(The problem)
Copy the listing below line for line, from its opening line to the one with "split; [exact Hwf|]. split; [left|].", both included; stop there.

══════

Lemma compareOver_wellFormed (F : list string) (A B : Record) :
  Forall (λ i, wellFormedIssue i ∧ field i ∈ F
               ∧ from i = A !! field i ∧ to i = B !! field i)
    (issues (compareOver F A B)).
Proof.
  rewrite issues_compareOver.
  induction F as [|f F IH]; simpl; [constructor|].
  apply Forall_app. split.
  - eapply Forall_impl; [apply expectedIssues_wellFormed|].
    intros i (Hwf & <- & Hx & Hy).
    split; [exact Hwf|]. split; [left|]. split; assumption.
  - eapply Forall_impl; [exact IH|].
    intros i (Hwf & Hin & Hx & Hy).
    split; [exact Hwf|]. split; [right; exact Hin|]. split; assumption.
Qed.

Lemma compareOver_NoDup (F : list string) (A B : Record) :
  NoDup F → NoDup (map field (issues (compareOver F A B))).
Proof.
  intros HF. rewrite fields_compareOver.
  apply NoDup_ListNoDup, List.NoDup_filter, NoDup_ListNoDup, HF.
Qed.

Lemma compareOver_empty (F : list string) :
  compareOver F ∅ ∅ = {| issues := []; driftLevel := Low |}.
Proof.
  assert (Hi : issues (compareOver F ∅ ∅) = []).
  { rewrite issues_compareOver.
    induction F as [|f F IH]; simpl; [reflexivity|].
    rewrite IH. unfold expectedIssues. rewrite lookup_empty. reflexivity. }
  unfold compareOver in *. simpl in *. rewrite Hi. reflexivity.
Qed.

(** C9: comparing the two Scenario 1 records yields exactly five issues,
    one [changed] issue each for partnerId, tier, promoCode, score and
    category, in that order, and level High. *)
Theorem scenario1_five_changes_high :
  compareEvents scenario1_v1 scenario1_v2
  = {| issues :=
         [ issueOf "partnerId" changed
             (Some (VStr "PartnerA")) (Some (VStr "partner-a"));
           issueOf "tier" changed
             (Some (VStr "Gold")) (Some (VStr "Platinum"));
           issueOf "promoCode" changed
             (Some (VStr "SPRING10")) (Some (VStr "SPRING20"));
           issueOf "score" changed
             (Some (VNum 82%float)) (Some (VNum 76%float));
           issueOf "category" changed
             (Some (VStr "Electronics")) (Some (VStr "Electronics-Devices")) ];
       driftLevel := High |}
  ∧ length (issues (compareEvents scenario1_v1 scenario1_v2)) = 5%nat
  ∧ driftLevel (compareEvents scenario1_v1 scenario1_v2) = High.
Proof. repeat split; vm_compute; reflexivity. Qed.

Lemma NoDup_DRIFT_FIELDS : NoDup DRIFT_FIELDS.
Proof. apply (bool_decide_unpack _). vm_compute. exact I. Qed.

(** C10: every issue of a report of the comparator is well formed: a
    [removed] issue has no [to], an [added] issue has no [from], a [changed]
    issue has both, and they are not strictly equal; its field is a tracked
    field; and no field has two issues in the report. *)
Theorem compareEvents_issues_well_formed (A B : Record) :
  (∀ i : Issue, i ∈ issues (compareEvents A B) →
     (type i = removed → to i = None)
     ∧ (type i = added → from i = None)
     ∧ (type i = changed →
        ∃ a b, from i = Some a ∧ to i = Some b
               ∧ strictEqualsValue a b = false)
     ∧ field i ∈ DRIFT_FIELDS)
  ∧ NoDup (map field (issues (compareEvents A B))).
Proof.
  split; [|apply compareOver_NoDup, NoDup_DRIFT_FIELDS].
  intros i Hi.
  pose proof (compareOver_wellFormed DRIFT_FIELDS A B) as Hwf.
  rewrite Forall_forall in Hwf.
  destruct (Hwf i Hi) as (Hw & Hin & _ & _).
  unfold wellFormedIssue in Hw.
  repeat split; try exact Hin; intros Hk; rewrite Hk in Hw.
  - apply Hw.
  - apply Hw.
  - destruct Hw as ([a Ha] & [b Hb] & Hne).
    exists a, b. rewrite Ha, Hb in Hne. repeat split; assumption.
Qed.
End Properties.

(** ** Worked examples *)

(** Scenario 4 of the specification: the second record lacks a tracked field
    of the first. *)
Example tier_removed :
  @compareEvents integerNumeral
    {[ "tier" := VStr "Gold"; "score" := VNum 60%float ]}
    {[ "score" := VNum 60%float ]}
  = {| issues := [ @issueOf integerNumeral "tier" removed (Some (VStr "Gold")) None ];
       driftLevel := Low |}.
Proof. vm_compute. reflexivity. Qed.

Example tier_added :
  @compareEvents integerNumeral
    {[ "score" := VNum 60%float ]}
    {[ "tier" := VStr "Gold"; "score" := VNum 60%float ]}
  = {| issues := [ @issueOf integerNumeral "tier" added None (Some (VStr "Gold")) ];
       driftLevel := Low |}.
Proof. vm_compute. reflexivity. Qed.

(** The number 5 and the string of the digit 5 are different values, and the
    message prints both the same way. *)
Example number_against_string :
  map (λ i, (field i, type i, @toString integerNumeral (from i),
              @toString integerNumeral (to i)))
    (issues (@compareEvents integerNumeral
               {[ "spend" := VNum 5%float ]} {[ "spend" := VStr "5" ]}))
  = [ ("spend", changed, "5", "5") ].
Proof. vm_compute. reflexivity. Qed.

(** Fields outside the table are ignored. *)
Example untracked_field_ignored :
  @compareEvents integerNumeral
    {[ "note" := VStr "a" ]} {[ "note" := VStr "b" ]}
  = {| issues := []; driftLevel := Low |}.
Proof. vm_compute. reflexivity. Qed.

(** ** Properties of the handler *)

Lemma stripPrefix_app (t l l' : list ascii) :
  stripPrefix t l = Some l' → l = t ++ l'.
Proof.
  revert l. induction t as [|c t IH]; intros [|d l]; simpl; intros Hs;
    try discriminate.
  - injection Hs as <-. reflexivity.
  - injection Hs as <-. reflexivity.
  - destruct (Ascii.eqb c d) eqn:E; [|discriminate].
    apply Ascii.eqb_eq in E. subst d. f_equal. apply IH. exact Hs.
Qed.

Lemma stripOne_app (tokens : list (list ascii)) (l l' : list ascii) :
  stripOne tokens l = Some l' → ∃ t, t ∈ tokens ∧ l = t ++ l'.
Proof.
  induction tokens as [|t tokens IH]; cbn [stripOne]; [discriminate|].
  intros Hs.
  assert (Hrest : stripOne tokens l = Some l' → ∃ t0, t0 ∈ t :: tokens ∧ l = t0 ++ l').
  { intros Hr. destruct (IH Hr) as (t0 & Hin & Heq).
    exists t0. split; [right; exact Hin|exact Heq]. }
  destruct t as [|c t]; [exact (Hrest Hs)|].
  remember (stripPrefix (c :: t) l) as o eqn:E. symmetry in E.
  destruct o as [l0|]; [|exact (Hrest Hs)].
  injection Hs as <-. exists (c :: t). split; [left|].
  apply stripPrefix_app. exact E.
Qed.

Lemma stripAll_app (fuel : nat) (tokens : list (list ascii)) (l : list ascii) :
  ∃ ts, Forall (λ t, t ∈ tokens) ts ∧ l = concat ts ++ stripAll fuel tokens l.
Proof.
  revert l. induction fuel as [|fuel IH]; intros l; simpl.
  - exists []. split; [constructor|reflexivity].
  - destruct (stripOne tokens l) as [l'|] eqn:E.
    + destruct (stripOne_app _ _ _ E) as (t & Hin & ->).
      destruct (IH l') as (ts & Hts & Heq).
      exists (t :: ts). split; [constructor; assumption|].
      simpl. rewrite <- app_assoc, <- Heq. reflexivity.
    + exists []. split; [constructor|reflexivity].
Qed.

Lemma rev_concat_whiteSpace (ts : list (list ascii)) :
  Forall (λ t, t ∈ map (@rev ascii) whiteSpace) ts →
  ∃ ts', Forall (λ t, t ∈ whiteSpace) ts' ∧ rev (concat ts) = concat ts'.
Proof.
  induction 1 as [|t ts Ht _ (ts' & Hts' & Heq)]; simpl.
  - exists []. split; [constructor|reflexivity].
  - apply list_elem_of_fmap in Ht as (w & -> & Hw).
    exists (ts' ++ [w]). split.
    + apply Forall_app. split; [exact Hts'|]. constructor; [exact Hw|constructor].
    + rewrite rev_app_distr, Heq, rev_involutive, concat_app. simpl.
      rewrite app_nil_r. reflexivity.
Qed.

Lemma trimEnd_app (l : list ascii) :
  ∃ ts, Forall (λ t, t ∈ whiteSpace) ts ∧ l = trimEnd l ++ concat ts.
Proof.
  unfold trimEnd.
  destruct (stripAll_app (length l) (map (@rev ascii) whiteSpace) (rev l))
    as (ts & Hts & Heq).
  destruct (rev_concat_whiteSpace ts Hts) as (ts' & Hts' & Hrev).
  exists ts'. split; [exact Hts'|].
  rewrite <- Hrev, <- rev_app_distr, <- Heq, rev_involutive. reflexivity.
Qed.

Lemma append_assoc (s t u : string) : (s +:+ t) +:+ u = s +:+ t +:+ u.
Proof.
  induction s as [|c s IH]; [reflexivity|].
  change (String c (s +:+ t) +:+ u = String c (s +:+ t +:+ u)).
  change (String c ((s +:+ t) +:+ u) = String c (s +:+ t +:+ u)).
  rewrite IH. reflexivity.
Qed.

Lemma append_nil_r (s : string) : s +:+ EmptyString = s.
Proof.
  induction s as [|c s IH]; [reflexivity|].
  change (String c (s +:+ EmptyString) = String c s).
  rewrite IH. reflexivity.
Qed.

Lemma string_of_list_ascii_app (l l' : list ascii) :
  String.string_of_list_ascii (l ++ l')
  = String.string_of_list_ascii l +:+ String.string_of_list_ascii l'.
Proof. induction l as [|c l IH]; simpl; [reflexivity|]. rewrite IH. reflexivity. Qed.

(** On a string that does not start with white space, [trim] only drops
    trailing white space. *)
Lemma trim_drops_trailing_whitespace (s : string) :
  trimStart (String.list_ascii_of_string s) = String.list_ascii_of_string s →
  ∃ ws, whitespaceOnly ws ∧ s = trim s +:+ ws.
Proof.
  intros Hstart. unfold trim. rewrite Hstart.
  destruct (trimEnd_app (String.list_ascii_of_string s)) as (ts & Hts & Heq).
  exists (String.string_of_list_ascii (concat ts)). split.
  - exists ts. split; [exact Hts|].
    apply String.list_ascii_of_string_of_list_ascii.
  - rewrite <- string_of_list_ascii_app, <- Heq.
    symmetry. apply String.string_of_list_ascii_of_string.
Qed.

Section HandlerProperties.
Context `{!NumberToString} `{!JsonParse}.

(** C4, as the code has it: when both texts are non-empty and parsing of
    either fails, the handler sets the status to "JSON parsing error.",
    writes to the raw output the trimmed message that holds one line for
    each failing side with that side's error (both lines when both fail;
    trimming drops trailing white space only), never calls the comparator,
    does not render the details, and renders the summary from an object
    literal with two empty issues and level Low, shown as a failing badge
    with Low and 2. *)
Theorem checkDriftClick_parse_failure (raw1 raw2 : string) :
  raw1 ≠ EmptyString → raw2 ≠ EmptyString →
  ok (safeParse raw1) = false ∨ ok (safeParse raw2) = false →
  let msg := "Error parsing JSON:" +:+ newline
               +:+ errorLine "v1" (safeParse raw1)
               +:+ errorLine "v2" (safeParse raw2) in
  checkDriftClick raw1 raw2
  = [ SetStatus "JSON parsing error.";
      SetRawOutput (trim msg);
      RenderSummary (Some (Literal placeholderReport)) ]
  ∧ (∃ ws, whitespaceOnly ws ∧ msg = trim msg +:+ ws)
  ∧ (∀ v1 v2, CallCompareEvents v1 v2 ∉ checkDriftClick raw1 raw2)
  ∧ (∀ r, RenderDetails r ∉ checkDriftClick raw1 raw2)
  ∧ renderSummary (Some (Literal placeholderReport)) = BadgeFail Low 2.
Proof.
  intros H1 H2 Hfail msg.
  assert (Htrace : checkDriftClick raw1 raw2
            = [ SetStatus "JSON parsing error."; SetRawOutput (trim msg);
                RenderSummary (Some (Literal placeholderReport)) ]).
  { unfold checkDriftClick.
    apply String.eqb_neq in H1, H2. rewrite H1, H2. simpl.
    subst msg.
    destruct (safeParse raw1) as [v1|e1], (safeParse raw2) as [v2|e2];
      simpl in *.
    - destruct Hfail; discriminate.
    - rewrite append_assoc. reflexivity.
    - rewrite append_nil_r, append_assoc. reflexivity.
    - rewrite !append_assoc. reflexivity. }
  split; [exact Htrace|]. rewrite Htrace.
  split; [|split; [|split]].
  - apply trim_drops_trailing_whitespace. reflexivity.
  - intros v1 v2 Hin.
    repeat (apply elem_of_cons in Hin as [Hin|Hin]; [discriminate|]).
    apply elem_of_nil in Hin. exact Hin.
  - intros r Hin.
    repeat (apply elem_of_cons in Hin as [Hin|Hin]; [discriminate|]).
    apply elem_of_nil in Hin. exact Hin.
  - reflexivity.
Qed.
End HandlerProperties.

══════

(Answer to the exercise)
Lemma compareOver_wellFormed (F : list string) (A B : Record) :
  Forall (λ i, wellFormedIssue i ∧ field i ∈ F
               ∧ from i = A !! field i ∧ to i = B !! field i)
    (issues (compareOver F A B)).
Proof.
  rewrite issues_compareOver.
  induction F as [|f F IH]; simpl; [constructor|].
  apply Forall_app. split.
  - eapply Forall_impl; [apply expectedIssues_wellFormed|].
    intros i (Hwf & <- & Hx & Hy).
    split; [exact Hwf|]. split; [left|]. split; assumption.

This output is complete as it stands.